Alle persone non piace ridimensionarsi e spesso si cercano alibi, giustificazioni, accade in ogni campo non solo nella corsa: la propria condizione diventa “normale”. Questo atteggiamento rivela una totale mancanza di spirito critico.
Al tuo amico, io potrei rispondere che i miei migliori risultati li ho ottenuti a 46-47 anni (non perché non sono invecchiato, ma solo perché mi allenavo di più, meglio e sono dimagrito rispetto a quando correvo a 25-30 anni!). Oggi ho 60 anni e corro alla stessa velocità di quando avevo 25 anni (ma allora ero 10 chili in più!); rispetto al top da 45-enne avrei dovuto peggiorare di soli 27″, invece sono peggiorato di 40″.
Se analizzo la mia situazione trovo che sono cambiate diverse cose:
a) Nel 2001 a 47 anni ho subito un intervento al tendine d’Achille che mi ha costretto a circa 10 mesi di stop, provocando sicuramente un invecchiamento a gradino di qualche secondo.
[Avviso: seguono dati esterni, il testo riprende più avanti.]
(** A sources directory with one package: a Java file, a directory, an
    image and a resource file that cannot be read. *)
Definition demo_sources : Search.sources_dir :=
  Search.SourcesDir true ["com.example.app"; "README.md"]
    (fun n => String.eqb n "com.example.app")
    (fun n => String.eqb n "com.example.app" || String.eqb n "README.md")
    (fun n =>
       if String.eqb n "com.example.app" then
         [Search.Found true ".java" "A.java" "com.example.app/A.java"
                       (inr "class A {}");
          Search.Found false EmptyString "res" "com.example.app/res"
                       (inl IsADirectoryError);
          Search.Found true ".png" "icon.png" "com.example.app/res/icon.png"
                       (inr "PNG");
          Search.Found true ".xml" "strings.xml"
                       "com.example.app/res/strings.xml"
                       (inl PermissionError)]
       else []).

(* ================================================================== *)
(** ** Properties                                                      *)
(* ================================================================== *)

(** *** Running the monad *)

Lemma bind_ret {A B} (a : A) (k : A -> M B) w : bind (ret a) k w = k a w.
Proof. unfold bind, ret. now destruct (k a w) as [[? ?] ?]. Qed.

Lemma bind_get_world {B} (k : world -> M B) w : bind get_world k w = k w w.
Proof. unfold bind, get_world. now destruct (k w w) as [[? ?] ?]. Qed.

Lemma bind_emit {B} e (k : unit -> M B) w :
  bind (emit e) k w = k tt (log_event e w).
Proof. unfold bind, emit. now destruct (k tt _) as [[? ?] ?]. Qed.

Lemma bind_modify {B} f (k : unit -> M B) w : bind (modify f) k w = k tt (f w).
Proof. unfold bind, modify. now destruct (k tt _) as [[? ?] ?]. Qed.

Lemma bind_print {B} m (k : unit -> M B) w :
  bind (print m) k w = with_output [m] (k tt w).
Proof. reflexivity. Qed.

Lemma bind_raise {A B} e (k : A -> M B) w : bind (raise e) k w = (Raise e, w, []).
Proof. reflexivity. Qed.

Lemma bind_assoc {A B C} (m : M A) (f : A -> M B) (g : B -> M C) w :
  bind (bind m f) g w = bind m (fun a => bind (f a) g) w.
Proof.
  unfold bind. destruct (m w) as [[[a| |] w1] o1]; try reflexivity.
  destruct (f a w1) as [[[b| |] w2] o2]; try reflexivity.
  destruct (g b w2) as [[? ?] ?]. now rewrite app_assoc.
Qed.

Lemma bind_when_print {B} (b : bool) m (k : unit -> M B) w :
  bind (when b (print m)) k w = with_output (if b then [m] else []) (k tt w).
Proof.
  destruct b; simpl; [reflexivity|]. rewrite bind_ret.
  now destruct (k tt w) as [[? ?] ?].
Qed.

Lemma print_all_run msgs w : print_all msgs w = (Ok tt, w, msgs).
Proof.
  induction msgs as [|m msgs IH]; simpl; [reflexivity|].
  rewrite bind_print, IH. reflexivity.
Qed.

Lemma bind_print_all {B} msgs (k : unit -> M B) w :
  bind (print_all msgs) k w = with_output msgs (k tt w).
Proof. unfold bind. now rewrite print_all_run. Qed.

Ltac mstep :=
  repeat first
    [ rewrite bind_get_world | rewrite bind_emit | rewrite bind_modify
    | rewrite bind_ret | rewrite bind_print | rewrite bind_print_all
    | rewrite bind_when_print | rewrite bind_raise ].

(** Case analysis of, and search for, a membership in an explicit list
    of effects. *)
Ltac in_cases H :=
  repeat match type of H with
         | In _ (_ :: _) => destruct H as [H|H]
         | In _ (_ ++ _) => apply in_app_iff in H; destruct H as [H|H]
         | In _ [] => destruct H
         | _ = _ => discriminate H
         end.

Ltac in_solve :=
  match goal with
  | |- In _ (_ :: _) => first [ left; reflexivity | right; in_solve ]
  | |- In _ (_ ++ _) =>
      apply in_or_app; first [ left; in_solve | right; in_solve ]
  | _ => assumption
  end.
(** C2: with a dynamic global context, and ids that are in range and
    pairwise different, an example's mask is log 1 = 0 at the listed
    entries of the global vocabulary and log 0 = -inf at the others.  At
    a position with at least one candidate (a finite local logit or a
    listed global entry), the normalized logit of an entry that is not
    listed is -inf, its probability exactly 0, and some candidate has a
    finite, hence larger, normalized logit; the probabilities of the
    position add up to 1. *)
Theorem unavailable_global_entries_are_masked
  (graph_constants : GraphConstants) (global_context_ids : list (list Z))
  (local_arguments_logits global_arguments_logits : Dense3)
  (b a : nat) (ids : list Z) (lrow grow : list float) :
  let size := length (global_context graph_constants) in
  Forall (Forall (fun id => (0 <= id < Z.of_nat size)%Z)) global_context_ids ->
  Forall (@NoDup Z) global_context_ids ->
  Forall2 (fun lrows grows => length lrows = length grows)
          (d_data local_arguments_logits) (d_data global_arguments_logits) ->
  length (d_data global_arguments_logits) = length global_context_ids ->
  Forall (Forall (fun row : list float => length row = size))
         (d_data global_arguments_logits) ->
  nth_error global_context_ids b = Some ids ->
  position (d_data local_arguments_logits) b a = Some lrow ->
  position (d_data global_arguments_logits) b a = Some grow ->
  Forall below_inf lrow -> Forall finite grow ->
  Exists finite lrow \/ ids <> [] ->
  exists mask mask_row normalized_local normalized_global nlrow ngrow,
    GlobalArgumentPrediction._global_arguments_logits_mask
      global_context_ids size = ret mask
    /\ nth_error mask b = Some mask_row
    /\ (forall j, j < size ->
          (In (Z.of_nat j) ids ->
           nth_error mask_row j = Some (flog (Fin 1))
           /\ flog (Fin 1) = Fin 0)
          /\ (~ In (Z.of_nat j) ids ->
              nth_error mask_row j = Some (flog (Fin 0))
              /\ flog (Fin 0) = NInf))
    /\ GlobalArgumentPrediction.create_train_model true graph_constants
         global_context_ids local_arguments_logits global_arguments_logits
       = ret (normalized_local, normalized_global)
    /\ position (d_data normalized_local) b a = Some nlrow
    /\ position (d_data normalized_global) b a = Some ngrow
    /\ (forall j, j < size -> ~ In (Z.of_nat j) ids ->
          nth_error ngrow j = Some NInf /\ fexp NInf = Fin 0)
    /\ (exists y, In y (nlrow ++ ngrow) /\ fgt y NInf = true)
    /\ fadd (reduce_sum (map fexp nlrow)) (reduce_sum (map fexp ngrow))
       = Fin 1.
Proof.
  intros size Hrange Hnd Hshape Hlen Hrows Hids Hl Hg Bl Fg Hcand.
  pose proof (global_arguments_logits_mask_spec global_context_ids size
                Hrange Hnd) as Hmask.
  set (F := fun p : list (list float) * list float =>
              map (fun row => map (fun q => fadd (fst q) (snd q))
                                  (combine row (snd p)))
                  (fst p)).
  set (masked := mkDense3 (d_args global_arguments_logits)
                          (d_ctx global_arguments_logits)
                          (map F (combine (d_data global_arguments_logits)
                                    (map (spec_mask_row size)
                                         global_context_ids)))).
  set (mgrow := map (fun q => fadd (fst q) (snd q))
                    (combine grow (spec_mask_row size ids))).
  assert (Hgrow : length grow = size).
  { unfold position in Hg.
    destruct (nth_error (d_data global_arguments_logits) b) as [rows |] eqn:E;
      [| discriminate].
    rewrite Forall_forall in Hrows.
    specialize (Hrows rows (nth_error_In _ _ E)).
    rewrite Forall_forall in Hrows. apply Hrows.
    apply (nth_error_In _ _ Hg). }
  assert (Hmrow : nth_error (map (spec_mask_row size) global_context_ids) b
                  = Some (spec_mask_row size ids)).
  { rewrite nth_error_map, Hids. reflexivity. }
  assert (Hpos : position (d_data masked) b a = Some mgrow).
  { unfold position in *. simpl.
    destruct (nth_error (d_data global_arguments_logits) b) as [rows |] eqn:E;
      [| discriminate].
    rewrite nth_error_map, (nth_error_combine _ _ _ _ _ E Hmrow). simpl.
    unfold F. simpl. rewrite nth_error_map, Hg. reflexivity. }
  destruct (masked_row_entries size ids grow Hgrow Fg) as [Bm Hentries].
  fold mgrow in Bm, Hentries.
  assert (Hex : Exists finite (lrow ++ mgrow)).
  { apply Exists_app. destruct Hcand as [H | H]; [left; exact H |].
    right. apply masked_row_has_candidate; try assumption.
    rewrite Forall_forall in Hrange. apply Hrange.
    apply (nth_error_In _ _ Hids). }
  assert (Hshape' :
    Forall2 (fun lrows grows : list (list float) => length lrows = length grows)
            (d_data local_arguments_logits) (d_data masked)).
  { simpl. apply Forall2_masked_shape; [| exact Hshape |].
    - intros p. unfold F. apply length_map.
    - rewrite length_map. exact Hlen. }
  destruct (normalize_logits_at_position local_arguments_logits masked b a
              lrow mgrow Hshape' Hl Hpos Bl Bm Hex)
    as [nl [ng [M [norm [nlrow [ngrow
         [Hnorm [Hnl [Hng [_ [_ [Enl [Eng Hsum]]]]]]]]]]]]].
  exists (map (spec_mask_row size) global_context_ids),
         (spec_mask_row size ids), nl, ng, nlrow, ngrow.
  split; [exact Hmask |]. split; [exact Hmrow |]. split.
  { intros j Hj. split; intros Hin.
    - rewrite (nth_error_spec_mask_row _ ids _ Hj), (existsb_in _ _ Hin).
      rewrite flog_one. split; reflexivity.
    - rewrite (nth_error_spec_mask_row _ ids _ Hj), (existsb_not_in _ _ Hin).
      rewrite flog_zero. split; reflexivity. }
  split.
  { unfold GlobalArgumentPrediction.create_train_model.
    fold size. rewrite Hmask, bind_ret.
    rewrite (add_mask_to_logits size _ _ Hlen Hrows), !bind_ret.
    exact Hnorm. }
  split; [exact Hnl |]. split; [exact Hng |]. split.
  { intros j Hj Hin. split; [| reflexivity].
    destruct (Hentries j Hj) as [r [_ Hm]].
    rewrite (existsb_not_in _ _ Hin) in Hm.
    rewrite Eng, nth_error_map, Hm. reflexivity. }
  split; [| exact Hsum].
  apply Exists_exists in Hex. destruct Hex as [x [Hx [r ->]]].
  exists (fadd (fsub (Fin r) (Fin M)) (Fin norm)). split; [| reflexivity].
  rewrite Enl, Eng, <- map_app.
  apply (in_map (fun x => fadd (fsub x (Fin M)) (Fin norm)) _ _ Hx).
Qed.

Lemma unavailable_global_entries_are_masked_witness :
  let graph_constants := mkGraphConstants 0 [] [10; 11]%Z in
  let global_context_ids := [[1%Z]] in
  let local_logits := mkDense3 1 1 [[[Fin 0]]] in
  let global_logits := mkDense3 1 2 [[[Fin 0; Fin 0]]] in
  exists mask mask_row normalized_local normalized_global nlrow ngrow,
    GlobalArgumentPrediction._global_arguments_logits_mask
      global_context_ids 2 = ret mask
    /\ nth_error mask 0 = Some mask_row
    /\ (forall j, j < 2 ->
          (In (Z.of_nat j) [1%Z] ->
           nth_error mask_row j = Some (flog (Fin 1))
           /\ flog (Fin 1) = Fin 0)
          /\ (~ In (Z.of_nat j) [1%Z] ->
              nth_error mask_row j = Some (flog (Fin 0))
              /\ flog (Fin 0) = NInf))
    /\ GlobalArgumentPrediction.create_train_model true graph_constants
         global_context_ids local_logits global_logits
       = ret (normalized_local, normalized_global)
    /\ position (d_data normalized_local) 0 0 = Some nlrow
    /\ position (d_data normalized_global) 0 0 = Some ngrow
    /\ (forall j, j < 2 -> ~ In (Z.of_nat j) [1%Z] ->
          nth_error ngrow j = Some NInf /\ fexp NInf = Fin 0)
    /\ (exists y, In y (nlrow ++ ngrow) /\ fgt y NInf = true)
    /\ fadd (reduce_sum (map fexp nlrow)) (reduce_sum (map fexp ngrow))
       = Fin 1.
Proof.
  intros graph_constants global_context_ids local_logits global_logits.
  apply (unavailable_global_entries_are_masked graph_constants
           global_context_ids local_logits global_logits 0 0
           [1%Z] [Fin 0] [Fin 0; Fin 0]).
  - repeat constructor; simpl; lia.
  - repeat constructor; simpl; tauto.
  - repeat constructor.
  - reflexivity.
  - repeat constructor.
  - reflexivity.
  - reflexivity.
  - reflexivity.
  - repeat constructor.
  - repeat constructor; eexists; reflexivity.
  - right. discriminate.
Defined.

(** At a position without any candidate the shared maximum is -inf and the
    normalized logits are NaN: the distribution is undefined there. *)
Lemma no_candidate_position_is_nan :
  GlobalArgumentPrediction.normalize_position [] [NInf] = ([], [NaN]).
Proof. reflexivity. Qed.

(** ** Masked log-softmax and top-k *)

(** The kind of a masked score: finite where the mask permits, -inf where
    it forbids. *)
Lemma masked_kinds (x : list float) (m : list bool) :
  length x = length m -> Forall finite x ->
  Forall2 (fun (b : bool) y => if b then finite y else y = NInf) m
          (map (fun q => fadd (fst q) (snd q))
               (combine x (map (fun b => flog (cast_bool b)) m))).
Proof.
  revert m. induction x as [| y x IH]; intros [| b m] Hlen Hfin;
    simpl in *; try discriminate; constructor.
  - destruct (Forall_inv Hfin) as [r ->].
    destruct b; simpl cast_bool.
    + rewrite flog_one. eexists. reflexivity.
    + rewrite flog_zero. reflexivity.
  - apply IH; [lia | apply (Forall_inv_tail Hfin)].
Qed.

Lemma kinds_shift (c : R) (m : list bool) (l : list float) :
  Forall2 (fun (b : bool) y => if b then finite y else y = NInf) m l ->
  Forall2 (fun (b : bool) y => if b then finite y else y = NInf) m
          (map (fun y => fadd y (Fin c)) l).
Proof.
  induction 1 as [| b y m l Hb _ IH]; simpl; constructor; [| exact IH].
  destruct b.
  - destruct Hb as [r ->]. eexists. reflexivity.
  - subst y. reflexivity.
Qed.

Lemma kinds_below_inf (m : list bool) (l : list float) :
  Forall2 (fun (b : bool) y => if b then finite y else y = NInf) m l ->
  Forall below_inf l.
Proof.
  induction 1 as [| b y m l Hb _ IH]; constructor; [| exact IH].
  destruct b; [apply below_inf_finite; exact Hb | subst y; exact I].
Qed.

Lemma kinds_exists_finite (m : list bool) (l : list float) :
  Forall2 (fun (b : bool) y => if b then finite y else y = NInf) m l ->
  0 < count_permitted m -> Exists finite l.
Proof.
  unfold count_permitted.
  induction 1 as [| b y m l Hb _ IH]; simpl; intros Hc; [lia |].
  destruct b; [left; exact Hb | right; apply IH; exact Hc].
Qed.

Lemma kinds_count (m : list bool) (l : list float) :
  Forall2 (fun (b : bool) y => if b then finite y else y = NInf) m l ->
  length (filter is_finite l) = count_permitted m.
Proof.
  unfold count_permitted.
  induction 1 as [| b y m l Hb _ IH]; simpl; [reflexivity |].
  destruct b.
  - destruct Hb as [r ->]. simpl. rewrite IH. reflexivity.
  - subst y. simpl. exact IH.
Qed.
b) Poiché i miei compagni di allenamento hanno smesso o hanno adesso orari diversi, mi alleno da solo, spesso per il piacere di correre con mia moglie e mia sorella. Prima ero abituato ad allenarmi morendo dietro a gente che andava più forte di me, ora anche quando tiro, essendo solo, arrivo morto solo al 99%, non al 101%. Prima l’allenamento era professionistico, ora è da ottimo amatore. E c’è una grande differenza.
c) Una concezione più ampliata della corsa mi ha portato a vedere meno interessante la parte agonistica. Io corro per stare bene e per correre per sempre, mi importa relativamente partecipare a una gara dove le persone della mia età gareggiano fra di loro (“quello lascialo andare, tanto non è della nostra categoria”) per guadagnarsi un salame. Mi attira per esempio di più l’idea di superare il test del moribondo a 80 anni!.
Quello che voglio dire è che devi verificare se dietro a quel “se pur con un impegno minore dell’anno scorso” non esistano motivazioni non fisiologiche, ma psicologiche o esistenziali che influiscono sul tuo rendimento. L’importante è che non influiscano sul tuo amore per la corsa.